FREELANCE WRITER. JOURNALIST, AND SCRIPT READER – FAN OF SCI-FI AND CHOCOLATE DIGESTIVES – YSTV'S BEST DRESSED MEMBER 2013

Monday, 22 September 2014

On 22.9.14 by KieronMoore in , , , ,    10 comments

Released as an ABC TV Movie of the Week in 1971 before getting an international theatrical release, Duel shows off the talents of two great artists – it’s the first feature directed by Steven Spielberg, at the point where he moved from TV into cinema, and it’s written by Richard Matheson, better known for his sci-fi masterwork I Am Legend.

And yet it’s a very minimalist film, with an incredibly simple concept. Driving along the open desert road, a man, conveniently named David Mann, overtakes a slow-moving truck. As most drivers will at some point have done. But then the truck overtakes him back. The man overtakes the truck again. The truck driver attempts to kill the man. A ninety-minute chase sequence ensues.

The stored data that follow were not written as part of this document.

(** X23.  [load], and the static [AttributionModel.load] that forwards to
    it, hand the constructor every keyword argument except [from_hf]:
    that key never reaches the adapter, every other key arrives with its
    value. *)
Theorem load_forwards_other_kwargs (model_name_or_path : string)
    (attribution_method : option string) (kwargs : gmap string PyVal) :
  ∃ kwargs',
    (∀ (Adapter : Type)
       (HuggingfaceModel :
          string → option string → gmap string PyVal → Adapter),
       load HuggingfaceModel model_name_or_path attribution_method kwargs
       = HuggingfaceModel model_name_or_path attribution_method kwargs'
       ∧ AttributionModel_load HuggingfaceModel model_name_or_path
           attribution_method kwargs
         = HuggingfaceModel model_name_or_path attribution_method kwargs')
    ∧ ∀ key, kwargs' !! key
             = if decide (key = "from_hf") then None else kwargs !! key.
Proof.
  exists (delete "from_hf" kwargs). split.
  - intros Adapter HuggingfaceModel.
    unfold AttributionModel_load, load, dict_pop.
    by destruct (truthy _).
  - intros key. case_decide as Hk.
    + subst key. apply lookup_delete_eq.
    + by apply lookup_delete_ne.
Qed.

(** ** The claims at concrete inputs

    The sample adapter of [Sample] runs the methods; [with_saliency] is a
    model whose default method is [saliency], [bare] one without. *)

(** C1, as stated, fails: resolving a second method without override does
    call [unhook] on the stored default. *)
Lemma one_off_frame_refuted :
  ¬ claimed_one_off_frame Sample.with_saliency Sample.saliency
      "integrated_gradients".
Proof.
  unfold claimed_one_off_frame. vm_compute. intros (_ & _ & Hcount).
  discriminate Hcount.
Qed.

Lemma one_off_keeps_default_but_unhooks_it_witness :
  "integrated_gradients" ≠ ""
  ∧ attribution_method Sample.with_saliency = Some Sample.saliency
  ∧ ∃ b w',
      get_attribution_method (Some "integrated_gradients") false
        Sample.with_saliency = (Return b, w')
      ∧ method_name b = "integrated_gradients"
      ∧ obj_id b = next_obj Sample.with_saliency
      ∧ next_obj w' = S (next_obj Sample.with_saliency)
      ∧ (obj_id Sample.saliency < next_obj Sample.with_saliency
         → b ≠ Sample.saliency)
      ∧ attribution_method w' = Some Sample.saliency
      ∧ events_since Sample.with_saliency w' = [EvUnhook Sample.saliency; EvLoad b]
      ∧ unhook_count Sample.saliency (events_since Sample.with_saliency w') = 1.
Proof.
  split; [discriminate|]. split; [reflexivity|].
  apply (one_off_keeps_default_but_unhooks_it Sample.with_saliency
           "integrated_gradients" Sample.saliency);
    [discriminate | reflexivity].
Defined.

(** C3, as stated, fails: the empty string is a non-None method argument,
    yet it takes the no-method branch and nothing is unhooked. *)
Lemma unhook_first_refuted :
  ¬ claimed_unhook_first Sample.with_saliency Sample.saliency "" false.
Proof.
  unfold claimed_unhook_first. vm_compute. intros (evs & Hevs).
  discriminate Hevs.
Qed.

Lemma named_method_unhooks_default_first_witness :
  "occlusion" ≠ ""
  ∧ attribution_method Sample.with_saliency = Some Sample.saliency
  ∧ ∃ b,
      (get_attribution_method (Some "occlusion") true Sample.with_saliency).1
      = Return b
      ∧ events_since Sample.with_saliency
          (get_attribution_method (Some "occlusion") true
             Sample.with_saliency).2
        = [EvUnhook Sample.saliency; EvLoad b].
Proof.
  split; [discriminate|]. split; [reflexivity|].
  apply (named_method_unhooks_default_first Sample.with_saliency "occlusion"
           Sample.saliency true); [discriminate | reflexivity].
Defined.

Lemma override_replaces_default_and_unhooks_once_witness :
  "deeplift" ≠ ""
  ∧ attribution_method Sample.with_saliency = Some Sample.saliency
  ∧ ∃ b w',
      get_attribution_method (Some "deeplift") true Sample.with_saliency
      = (Return b, w')
      ∧ method_name b = "deeplift"
      ∧ obj_id b = next_obj Sample.with_saliency
      ∧ attribution_method w' = Some b
      ∧ unhook_count Sample.saliency (events_since Sample.with_saliency w') = 1.
Proof.
  split; [discriminate|]. split; [reflexivity|].
  apply (override_replaces_default_and_unhooks_once Sample.with_saliency
           "deeplift" Sample.saliency); [discriminate | reflexivity].
Defined.



(** C4, as stated, fails: the empty string normalises to a one-element
    sequence, two references are given, yet [attribute] returns the empty
    list instead of raising. *)
Lemma length_mismatch_iff_refuted :
  ¬ claimed_length_mismatch_iff (Output := Sample.Result)
      (Single "") (Some (Many ["x"; "y"])) None false (Some 1%Z) None
      Sample.no_kwargs Sample.with_saliency.
Proof.
  intros [_ Hraise].
  assert (is_length_mismatch
            (attribute (Output := Sample.Result) (Single "")
               (Some (Many ["x"; "y"])) None false (Some 1%Z) None
               Sample.no_kwargs Sample.with_saliency).1 = true) as Habs.
  { apply Hraise. exists (Many ["x"; "y"]). vm_compute. repeat split; lia. }
  vm_compute in Habs. discriminate Habs.
Qed.


(** C6, as stated, fails: with one text and two references the length
    check raises first. *)
Lemma missing_method_refuted :
  ¬ claimed_missing_method (Output := Sample.Result)
      (Many ["a"]) (Some (Many ["x"; "y"])) false (Some 1%Z) None
      Sample.no_kwargs Sample.bare.
Proof.
  intros Hclaim. specialize (Hclaim eq_refl eq_refl).
  vm_compute in Hclaim. discriminate Hclaim.
Qed.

And I was on the edge of my seat for all ninety. Spielberg directs tense action like no-one else and this early road rage movie screams of a director who’s going to make it big. Though shot entirely in broad daylight, it’s as terrifying as any horror film. The truck is evil, nightmarish, and relentless; we never see the driver but get a sense of his past through the truck's multiple licence plates, presumably trophies of previous conquests. Whatever Mann does to escape, the truck always comes back. When he thinks he’s got away, he stops in a diner, washes himself in the toilets, steps back into the diner… and the truck’s there, in the forecourt. Cue the tensest scene of a man ordering a sandwich you’ll ever see, rich in paranoia as everyone in the room becomes a suspect.

If I were to get philosophical, I’d say it’s a film about courage. Early in the film, Mann calls his wife from a gas station and apologises for failing to defend her when a partygoer made an unwanted advance the previous night. Here, he’s framed through the door of a launderette washing machine – even domesticity oppresses him. He spends the entirety of the film running away from the truck, and is only victorious when he builds up the courage to turn around and confront it. Freud would probably say it’s about masculinity in crisis and the truck represents a giant penis.

But Spielberg and Matheson would probably say it’s about a man being chased by a truck, and that’s thrilling enough for me.